Fixpoint hyd_nodes (fuel : nat) (wd : WorkflowDef) (current : option NodeDef) (l : Loop) (w : W)
  : option (W * (WorkflowResult * Loop)) :=
  match current with
  | None => Some (w, (hyd_finish wd l, l))
  | Some n =>
      match fuel with
      | O => None
      | S fuel' =>
          match env_ctx E w with
          | Some c => Some (w, (hyd_result wd WorkflowStatusCancelled WNil (Some c) l, l))
          | None =>
              let id := nd_ID n in
              let l1 := visit id l in
              if (maxRetries <? visits l1 id)%Z then
                Some (w, (hyd_result wd WorkflowStatusFailed WNil (Some (too_many id)) l1, l1))
              else
                let '(w1, nr) := hyd_executeNode n (lp_input l1) w in
                match nr_Error nr with
                | Some x =>
                    let l2 := failed_node id nr x l1 in
                    match hyd_findErrorEdge wd id with
                    | None => Some (w1, (hyd_result wd WorkflowStatusFailed WNil None l2, l2))
                    | Some edge => hyd_nodes fuel' wd (GetNode wd (ed_To edge)) l2 w1
                    end
                | None =>
                    let l2 := done_node id nr l1 in
                    match hyd_findNextNode wd id (nr_Output nr) (lp_outputs l2) w1 with
                    | (w2, Err x) =>
                        Some (w2, (hyd_result wd WorkflowStatusFailed WNil None (with_error x l2), with_error x l2))
                    | (w2, Ok next) => hyd_nodes fuel' wd next l2 w2
                    end
                end
          end
      end
  end.

Definition hyd_fuel (wd : WorkflowDef) : nat := S (size (wd_Nodes wd) * Z.to_nat maxRetries).

(** [Execute]; the definition may be nil. *)
Definition hyd_Execute (wd : option WorkflowDef) (input : WValue) (w : W)
  : option (W * (option WorkflowResult * option error)) :=
  match wd with
  | None => Some (w, (None, Some (EText "workflow definition is nil")))
  | Some wd =>
      match FindStartNode wd with
      | None =>
          let e := EText "no start node found" in
          Some (w, (Some (hyd_result wd WorkflowStatusFailed WNil (Some e) (start_loop input)), Some e))
      | Some n => (fun '(w', (r, _)) => (w', (Some r, None))) <$> hyd_nodes (hyd_fuel wd) wd (Some n) (start_loop input) w
      end
  end.

(** ** Execution on a session *)

(** The heap of instances, and a store of them. *)
Context {Store : Type} `{!SessionStateStore Store}.

(** A write through the instance pointer. *)
Definition on_inst (p : nat) (k : WorkflowInstance -> WorkflowInstance) (s : SState Store) : SState Store :=
  {| sx_heap := alter k p (sx_heap s); sx_store := sx_store s |}.

(** [e.sessionStore.Update(ctx, instance)], its error ignored. *)
Definition update (p : nat) (s : SState Store) : SState Store :=
  {| sx_heap := sx_heap s; sx_store := fst (ss_Update p (sx_heap s) (sx_store s)) |}.

(** After the loop with the status still running. *)
Definition session_close (wd : WorkflowDef) (p : nat) (l : Loop) (s : SState Store) : SState Store * WorkflowResult :=
  (update p (on_inst p (set_status (match lp_lastError l with
                                    | Some _ => WorkflowInstanceStatusFailed
                                    | None => WorkflowInstanceStatusCompleted
                                    end)) s),
   hyd_finish wd l).

(** After the loop with a final status. *)
Definition session_stop (p : nat) (st : WorkflowInstanceStatus) (s : SState Store) : SState Store :=
  update p (on_inst p (set_status st) s).

(** One round of the loop: the end of the execution, or the state of the next
    round. *)
Inductive Round :=
| RStop (w : W) (s : SState Store) (r : WorkflowResult)
| RNext (w : W) (s : SState Store) (l : Loop).

Definition session_round (wd : WorkflowDef) (p : nat) (wi : WorkflowInstance) (l : Loop) (s : SState Store) (w : W) : Round :=
  match env_ctx E w with
  | Some c =>
      RStop w (update p (session_stop p WorkflowInstanceStatusPaused s)) (hyd_result wd WorkflowStatusCancelled WNil (Some c) l)
  | None =>
      let currentNodeID := wi_CurrentNodeID wi in
      match (if String.eqb currentNodeID "" then None else GetNode wd currentNodeID) with
      | None => let '(s', r) := session_close wd p l s in RStop w s' r
      | Some n =>
          let l1 := visit currentNodeID l in
          if (maxRetries <? visits l1 currentNodeID)%Z then
            RStop w (session_stop p WorkflowInstanceStatusFailed s)
              (hyd_result wd WorkflowStatusFailed WNil (Some (too_many currentNodeID)) l1)
          else
            let s1 := update p (on_inst p (SetVariable "current_input" (lp_input l1)) s) in
            let '(w1, nr) := hyd_executeNode n (lp_input l1) w in
            let id := nd_ID n in
            match nr_Error nr with
            | Some x =>
                let l2 := failed_node id nr x l1 in
                let s2 := on_inst p (MarkNodeFailed id) s1 in
                match hyd_findErrorEdge wd id with
                | None =>
                    RStop w1 (session_stop p WorkflowInstanceStatusFailed s2) (hyd_result wd WorkflowStatusFailed WNil None l2)
                | Some edge => RNext w1 (update p (on_inst p (SetCurrentNode (ed_To edge)) s2)) l2
                end
            | None =>
                let l2 := done_node id nr l1 in
                let s2 := on_inst p (fun wi => MarkNodeCompleted id (SetVariable (id +:+ "_output") (nr_Output nr) wi)) s1 in
                match hyd_findNextNode wd id (nr_Output nr) (lp_outputs l2) w1 with
                | (w2, Err x) =>
                    RStop w2 (session_stop p WorkflowInstanceStatusFailed s2)
                      (hyd_result wd WorkflowStatusFailed WNil None (with_error x l2))
                | (w2, Ok None) =>
                    let '(s', r) := session_close wd p l2 (on_inst p (set_status WorkflowInstanceStatusCompleted) s2) in RStop w2 s' r
                | (w2, Ok (Some next)) => RNext w2 (update p (on_inst p (SetCurrentNode (nd_ID next)) s2)) l2
                end
            end
      end
  end.

Fixpoint session_nodes (fuel : nat) (wd : WorkflowDef) (p : nat) (l : Loop) (s : SState Store) (w : W)
  : option (W * SState Store * WorkflowResult) :=
  match fuel with
  | O => None
  | S fuel' =>
      wi ← sx_heap s !! p;
      match session_round wd p wi l s w with
      | RStop w' s' r => Some (w', s', r)
      | RNext w' s' l' => session_nodes fuel' wd p l' s' w'
      end
  end.

(** The instance of the session, created when there is none. *)
Definition open_session (sessionID : string) (wd : WorkflowDef) (s : SState Store) : SState Store * res error nat :=
  match ss_Get (sessionID +:+ ":" +:+ wd_ID wd) (sx_heap s) (sx_store s) with
  | (h, Ok p) => ({| sx_heap := h; sx_store := sx_store s |}, Ok p)
  | (h0, Err _) =>
      let p := fresh (dom h0) in
      let h := <[p := set_status WorkflowInstanceStatusRunning (NewWorkflowInstance (wd_ID wd) sessionID)]> h0 in
      match ss_Create p h (sx_store s) with
      | (st, None) => ({| sx_heap := h; sx_store := st |}, Ok p)
      | (st, Some e) => ({| sx_heap := h; sx_store := st |}, Err (EWrap "failed to create session: " e))
      end
  end.

(** [visited[nodeID] = 1] for the nodes already completed. *)
Definition resumed_loop (input : WValue) (wi : WorkflowInstance) : Loop :=
  {| lp_input := input; lp_outputs := wi_Variables wi; lp_results := ∅;
     lp_visited := foldl (fun m id => <[id := 1%Z]> m) ∅ (wi_CompletedNodes wi); lp_lastError := None; lp_trace := [] |}.

(** Visits allowed in total over the nodes, the one that exceeds, and the
    round that finds no current node. *)
Definition session_fuel (wd : WorkflowDef) : nat := S (S (size (wd_Nodes wd) * Z.to_nat maxRetries)).

Definition SResult : Type := option WorkflowResult * option nat * option error.

Definition session_run (wd : WorkflowDef) (p : nat) (wi : WorkflowInstance) (input : WValue) (s : SState Store) (w : W)
  : option (W * SState Store * SResult) :=
  let finish (l : Loop) (s : SState Store) :=
    (fun '(w', s', r) => (w', s', (Some r, Some p, None))) <$> session_nodes (session_fuel wd) wd p l s w in
  if String.eqb (wi_CurrentNodeID wi) "" then
    match FindStartNode wd with
    | None =>
        let e := EText "no start node found" in
        Some (w, s, (Some (hyd_result wd WorkflowStatusFailed WNil (Some e) (resumed_loop input wi)), Some p, Some e))
    | Some n => finish (resumed_loop input (SetCurrentNode (nd_ID n) wi)) (on_inst p (SetCurrentNode (nd_ID n)) s)
    end
  else
    finish (resumed_loop (match GetNode wd (wi_CurrentNodeID wi) with
                          | Some _ => GetVariable "current_input" wi
                          | None => input
                          end) wi) s.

────────────────────

About this task — Search the data and copy each line containing "After".

Result —
(** After the loop with the status still running. *)
(** After the loop with a final status. *)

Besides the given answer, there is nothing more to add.